The stressors that haemodialysis patients face as a result of their condition can also lead to increases in anxiety. In fact, the prevalence of severe anxiety in haemodialysis patients has been found to be as high as 51. 6% (Alavi, Aliakbarzadeh & Sharifi, 2009). Incident haemodialysis patients are unaccustomed to their treatment regimen, ergo we should find that levels of anxiety are higher in incident patients than in prevalent patients. The elevated levels of depression and anxiety in incident haemodialysis would thus warrant the need to explore the relationships between depression and anxiety, and adherence.

The current study aims to show that adherence is higher in incident haemodialysis patients than in prevalent patients. A second aim is to show that self-efficacy is lower in incident patients than prevalent patients. Thirdly, we hope to reveal that self-efficacy has a weaker relationship with adherence in incident patients than in prevalent patients. A fourth aim is to show that both depression and anxiety are elevated more in incident patients than in prevalent patients. Lastly, we hope to uncover the relationships between depression and anxiety, and adherence in both incident and prevalent haemodialysis patients.

In this final stage of our study, we hope to show that depression and anxiety have stronger relationships with adherence in incident patients than in prevalent patients. Methods Participants The participants for this study were all randomly selected ESRD patients who receive weekly haemodialysis treatment from National Kidney Foundation (NKF) dialysis centres in Singapore. All participants are aged 21 and over. All participants did not have any functional psychosis, organic brain disorder or impaired cognition.

Patients who had started haemodialysis less than 6 months before the questionnaires were administered were considered to be incident patients. Patients who had been on haemodialysis for more than 6 months prior to the administration of the questionnaires were considered to be prevalent patients. There were 70 incident patients and 166 prevalent patients (Total = 236) in our sample. Procedure Patients were randomly selected from various NKF dialysis centres in Singapore. After their haemodialysis sessions, patients were asked whether they were willing to take part in the study.

Upon agreement, patients were then led to a quiet room away from the treatment area. Research assistants then briefed the patients about the study and attained informed consent from them, upon which participants would complete the questionnaires. Participants were allowed to leave as soon as they had completed the questionnaires. Measures 1. Adherence was measured using the Renal Adherence Behaviour Questionnaire (RABQ) (Rushe & McGee, 1998). The RABQ consists of 25 items measuring self-reported adherence.

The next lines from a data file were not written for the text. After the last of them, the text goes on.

(* ===== verification/PixelEmText.v ===== *)
(** * The text of a profile

    Printing and scanning of numbers, lines, and what a line of a profile says;
    the loop of [parse_profile] as a loop over what the lines say. *)

From Stdlib Require Import Ascii.
From S2P Require Import Prelude PixelEm.

#[local] Open Scope string_scope.
#[local] Open Scope Z_scope.

(** ** Numbers *)

Lemma append_cons c r s : String c r ++ s = String c (r ++ s).
Proof. done. Qed.
Lemma append_nil s : s ++ "" = s.
Proof. induction s as [|c s IH]; [done|]. by rewrite append_cons, IH. Qed.
Lemma append_assoc a b c : (a ++ b) ++ c = a ++ b ++ c.
Proof. induction a as [|x a IH]; [done|]. by rewrite !append_cons, IH. Qed.

(** The ten digits, one by one. *)
Ltac by_digit H :=
  match type of H with
  | 0 <= ?d < 10 =>
      let E := fresh "E" in
      assert (d = 0 \/ d = 1 \/ d = 2 \/ d = 3 \/ d = 4 \/ d = 5 \/ d = 6 \/ d = 7 \/ d = 8 \/ d = 9) as E by lia;
      by repeat (destruct E as [->|E]; [done|]); subst
  end.

Lemma digit_of_val d : 0 <= d < 10 -> digit_val (digit_of d) = Some d.
Proof. intros H. by_digit H. Qed.

Lemma put_dec_scan fuel : forall n acc, 0 <= n < 10 ^ Z.of_nat fuel -> (0 < fuel)%nat -> n < 2 ^ 64 -> simple_strtoull (put_dec fuel n acc) 0 = simple_strtoull acc n.
Proof.
  induction fuel as [|fuel IH]; intros n acc H Hf Hn; [lia|]. cbn [put_dec]. destruct (Z.ltb_spec n 10).
  - cbn [simple_strtoull]. by rewrite digit_of_val, u64_small by lia.
  - destruct fuel as [|fuel]; [change (10 ^ Z.of_nat 1) with 10 in H; lia|]. rewrite IH; [|split; [dlia|]|lia|dlia].
    + cbn [simple_strtoull]. rewrite digit_of_val by dlia. f_equal. rewrite u64_small; [dlia|]. split; dlia.
    + apply Z.div_lt_upper_bound; [lia|]. rewrite <- Z.pow_succ_r, <- Nat2Z.inj_succ by lia. lia.
Qed.

Lemma put_dec_head fuel : forall n acc, 0 <= n -> (0 < fuel)%nat -> exists d s, 0 <= d < 10 /\ put_dec fuel n acc = String (digit_of d) s.
Proof.
  induction fuel as [|fuel IH]; intros n acc Hn Hf; [lia|]. cbn [put_dec]. destruct (Z.ltb_spec n 10); [by exists n, acc|].
  destruct fuel as [|fuel]; [exists (n mod 10), acc; split; [dlia|done]|]. apply IH; [dlia|lia].
Qed.

Lemma put_dec_app fuel : forall n a b, put_dec fuel n (a ++ b) = put_dec fuel n a ++ b.
Proof. induction fuel as [|fuel IH]; intros n a b; [done|]. cbn [put_dec]. destruct (n <? 10); [done|]. by rewrite <- IH. Qed.

Lemma print_lu_head n : 0 <= n -> exists d s, 0 <= d < 10 /\ print_lu n = String (digit_of d) s.
Proof. intros. apply put_dec_head; [done|lia]. Qed.

(** What follows a number that has been read. *)
Definition no_digit (s : string) : Prop := starts_digit s = false.

Lemma strtoull_stops s n : no_digit s -> simple_strtoull s n = (n, s).
Proof. destruct s as [|c s]; [done|]. unfold no_digit. cbn [starts_digit simple_strtoull]. by destruct (digit_val c). Qed.

Lemma strtoull_print n s : 0 <= n < 2 ^ 64 -> no_digit s -> simple_strtoull (print_lu n ++ s) 0 = (n, s).
Proof. intros H Hs. unfold print_lu. rewrite <- put_dec_app. rewrite put_dec_scan by lia. by apply strtoull_stops. Qed.

(** A digit is no blank. *)
Lemma digit_no_space d s : 0 <= d < 10 -> skip_spaces (String (digit_of d) s) = String (digit_of d) s /\ starts_digit (String (digit_of d) s) = true.
Proof. intros H. by_digit H. Qed.

Lemma scan_print n s : 0 <= n < 2 ^ 64 -> no_digit s -> scan_lu (print_lu n ++ s) = Some (n, s).
Proof.
  intros H Hs. unfold scan_lu. destruct (print_lu_head n) as (d & r & Hd & E); [lia|]. pose proof (strtoull_print n s H Hs) as Es. rewrite E in *. rewrite !append_cons in *.
  destruct (digit_no_space d (r ++ s) Hd) as [-> ->]. by rewrite Es.
Qed.

Lemma scan_d_digit d s : 0 <= d < 10 -> scan_d (String (digit_of d) s) = Some (s32 (fst (simple_strtoull (String (digit_of d) s) 0))).
Proof. intros H. by_digit H. Qed.

Lemma scan_d_print n s : 0 <= n < 2 ^ 31 -> no_digit s -> scan_d (print_d n ++ s) = Some n.
Proof.
  intros H Hs. unfold print_d. destruct (Z.ltb_spec n 0); [lia|]. destruct (print_lu_head n) as (d & r & Hd & E); [lia|].
  pose proof (strtoull_print n s ltac:(lia) Hs) as Es. rewrite E in *. rewrite !append_cons in *. rewrite scan_d_digit, Es by done. f_equal. apply s32_small. simpl. lia.
Qed.

Lemma no_digit_space s : no_digit (" " ++ s).
Proof. done. Qed.

(** A space of the format skips the blanks before the second number. *)
Lemma scan_two f p s : 0 <= f < 2 ^ 64 -> 0 <= p < 2 ^ 64 -> no_digit s -> scan_lu_lu (print_lu f ++ " " ++ print_lu p ++ s) = Some (f, p).
Proof.
  intros Hf Hp Hs. unfold scan_lu_lu. rewrite scan_print by done. simpl mbind.
  change (scan_lu (" " ++ print_lu p ++ s)) with (scan_lu (print_lu p ++ s)). by rewrite scan_print.
Qed.

(** ** Lines *)

Fixpoint split_lines (s : string) : list string :=
  match s with
  | EmptyString => [EmptyString]
  | String c s' =>
      if bool_decide (c = newline) then EmptyString :: split_lines s'
      else match split_lines s' with l :: ls => String c l :: ls | [] => [] end
  end.

Lemma split_strsep s : split_lines s = fst (strsep s) :: match snd (strsep s) with Some r => split_lines r | None => [] end.
Proof. induction s as [|c s IH]; [done|]. cbn [split_lines strsep]. case_bool_decide; [done|]. rewrite IH. by destruct (strsep s). Qed.

Lemma strsep_shorter s r : snd (strsep s) = Some r -> (String.length r < String.length s)%nat.
Proof.
  revert r. induction s as [|c s IH]; intros r; [done|]. cbn [strsep]. case_bool_decide; [intros [= ->]; simpl; lia|].
  destruct (strsep s) as [l r']. simpl in *. intros ->. specialize (IH r eq_refl). lia.
Qed.

Fixpoint no_newline (s : string) : bool := match s with String c s' => negb (bool_decide (c = newline)) && no_newline s' | EmptyString => true end.

Lemma split_line l s : no_newline l = true -> split_lines (l ++ String newline s) = l :: split_lines s.
Proof.
  induction l as [|c l IH]; intros H; rewrite ?append_cons.
  - change ("" ++ String newline s) with (String newline s). cbn [split_lines]. by rewrite bool_decide_true.
  - cbn [split_lines]. cbn [no_newline] in H. apply andb_true_iff in H as [H1 H2]. apply negb_true_iff in H1. rewrite H1, IH by done. done.
Qed.

Lemma no_newline_app a b : no_newline (a ++ b) = no_newline a && no_newline b.
Proof. induction a as [|c a IH]; [done|]. simpl. by rewrite IH, andb_assoc. Qed.

Lemma digit_no_newline d : 0 <= d < 10 -> bool_decide (digit_of d = newline) = false.
Proof. intros H. apply bool_decide_eq_false. intros E. apply (f_equal digit_val) in E. by rewrite digit_of_val in E. Qed.

Lemma put_dec_no_newline fuel : forall n acc, 0 <= n -> no_newline (put_dec fuel n acc) = no_newline acc.
Proof.
  induction fuel as [|fuel IH]; intros n acc H; [done|]. cbn [put_dec]. destruct (Z.ltb_spec n 10).
  - cbn [no_newline]. by rewrite digit_no_newline by lia.
  - rewrite IH by dlia. cbn [no_newline]. by rewrite digit_no_newline by dlia.
Qed.

(** ** What a line says *)

Inductive line := LBlank | LCpu (id : option Z) | LState (fp : option (Z * Z)).

Definition read_line (s : string) : line :=
  let s := skip_spaces s in
  if match s with EmptyString => true | String c _ => bool_decide (c = "}"%char) end then LBlank
  else if strncasecmp0 s "cpu" 3 then LCpu (scan_d (str_drop 3 s))
  else LState (scan_lu_lu s).
Definition read_text (s : string) : list line := read_line <$> split_lines s.

Fixpoint run_lines (ls : list line) (current_cpu_id : Z) : PM Z :=
  match ls with
  | [] => kret 0
  | LBlank :: ls' => run_lines ls' current_cpu_id
  | LCpu None :: _ => kret (- EINVAL)
  | LCpu (Some id) :: ls' => let! s := kget in if (id <? 0) || (pixel_em_max_cpu s <? id) then kret (- EINVAL) else run_lines ls' id
  | LState fp :: ls' =>
      if current_cpu_id =? -1 then kret (- EINVAL)
      else match fp with
           | None => kret (- EINVAL)
           | Some (freq, pow) =>
               if (freq =? 0) || (pow =? 0) then kret (- EINVAL) else do! update_em_entry current_cpu_id freq pow in run_lines ls' current_cpu_id
           end
  end.

(** The loop of the code reaches the end of its string, and does what the lines say. *)
Lemma parse_lines_run fuel : forall text cur s, (String.length text + 1 < fuel)%nat -> parse_lines fuel (Some text) cur s = run_lines (read_text text) cur s.
Proof.
  induction fuel as [|fuel IH]; intros text cur s Hf; [lia|]. cbn [parse_lines]. unfold read_text. rewrite split_strsep, fmap_cons.
  destruct (strsep text) as [l rest] eqn:E. simpl fst; simpl snd.
  assert (Hrest : forall c s', parse_lines fuel rest c s' = run_lines (read_line <$> match rest with Some r => split_lines r | None => [] end) c s').
  { intros c s'. destruct rest as [r|]; [|destruct fuel; [lia|done]]. apply IH. pose proof (strsep_shorter text r). rewrite E in H. specialize (H eq_refl). lia. }
  unfold read_line at 1. set (sk := skip_spaces l). destruct (match sk with EmptyString => true | String c _ => bool_decide (c = "}"%char) end); [apply Hrest|].
  destruct (strncasecmp0 sk "cpu" 3).
  - destruct (scan_d (str_drop 3 sk)) as [id|]; [|done]. cbn [run_lines]. unfold kbind, kget. destruct ((id <? 0) || _); [done|apply Hrest].
  - cbn [run_lines]. destruct (cur =? -1); [done|]. destruct (scan_lu_lu sk) as [[freq pow]|]; [|done]. destruct ((freq =? 0) || (pow =? 0)); [done|].
    unfold kbind. destruct (update_em_entry cur freq pow s) as [[] s'| |]; [apply Hrest|done|done].
Qed.

(** ** What is printed *)

Definition cpu_line (cpu : Z) : string := "cpu" ++ print_d cpu ++ " {".
Definition state_line (p : em_perf_state) : string := print_lu (frequency p) ++ " " ++ print_lu (power p).

Lemma read_cpu_line n : 0 <= n < 2 ^ 31 -> read_line (cpu_line n) = LCpu (Some n).
Proof.
  intros H. unfold cpu_line. pose proof (scan_d_print n " {" H eq_refl) as E. set (rest := print_d n ++ " {") in *.
  change (read_line ("cpu" ++ rest)) with (LCpu (scan_d rest)). by rewrite E.
Qed.

Lemma digit_other d : 0 <= d < 10 -> tolower (digit_of d) <> "c"%char /\ digit_of d <> "}"%char.
Proof. intros H. by_digit H. Qed.

Lemma read_state_line p : 0 <= frequency p < 2 ^ 64 -> 0 <= power p < 2 ^ 64 -> read_line (state_line p) = LState (Some (frequency p, power p)).
Proof.
  intros Hf Hp. unfold read_line, state_line. pose proof (scan_two (frequency p) (power p) "" Hf Hp eq_refl) as E. rewrite append_nil in E.
  destruct (print_lu_head (frequency p)) as (d & r & Hd & Eh); [lia|]. rewrite Eh in *. rewrite !append_cons in *. set (rest := r ++ _) in *. destruct (digit_no_space d rest Hd) as [-> _].
  destruct (digit_other d Hd) as [H1 H2]. rewrite bool_decide_false by done. replace (strncasecmp0 _ _ _) with false; [by rewrite E|].
  symmetry. apply bool_decide_eq_false. cbn [lower str_take]. intros Heq. injection Heq. done.
Qed.

Lemma cpu_line_one n : 0 <= n -> no_newline (cpu_line n) = true.
Proof. intros H. unfold cpu_line, print_d. destruct (Z.ltb_spec n 0); [lia|]. rewrite !no_newline_app. unfold print_lu. by rewrite put_dec_no_newline. Qed.
Lemma state_line_one p : 0 <= frequency p -> 0 <= power p -> no_newline (state_line p) = true.
Proof. intros. unfold state_line, print_lu. rewrite !no_newline_app. by rewrite !put_dec_no_newline. Qed.

(** A text from its lines. *)
Fixpoint unlines (l : list string) : string := match l with [] => "" | x :: l' => x ++ String newline (unlines l') end.

Lemma split_unlines l : Forall (fun x => no_newline x = true) l -> split_lines (unlines l) = app l [EmptyString].
Proof. induction 1 as [|x l Hx _ IH]; [done|]. cbn [unlines app]. rewrite split_line by done. by rewrite IH. Qed.

Lemma unlines_app l l' : unlines (app l l') = unlines l ++ unlines l'.
Proof. induction l as [|x l IH]; [done|]. cbn [app unlines]. by rewrite IH, append_assoc, append_cons. Qed.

The items measure 5 different aspect of adherence in renal patients: adherence to fluid restrictions (factor 1), adherence to potassium and phosphate restrictions (factor 2), adherence regarding self-care (factor 3), adherence during times of difficulty (factor 4), and adherence to sodium restrictions (factor 5). 2. Self-efficacy was measured using the self-efficacy for managing chronic disease scale (Lorig et al, 2001). The product of this scale is the sum of self-efficacy for managing the general demands of chronic disease. Patients rated their confidence in performing tasks pertaining to chronic disease self-management.

These tasks included seeking information about their condition, obtaining help from others and communicating with physicians, maintaining role function, and managing symptoms. 3. The Hospital Anxiety and Depression Scale (HADS) was used to measure levels of anxiety and depression in patients (Zigmond & Snath, 1983). This scale has been used extensively to measure anxiety and depression in medical patient populations with satisfactory reliability and validity (Bjellang, Dahl, Haug & Neckelmann, 2002). This scale has two 7-item components, which measure anxiety and depression respectively.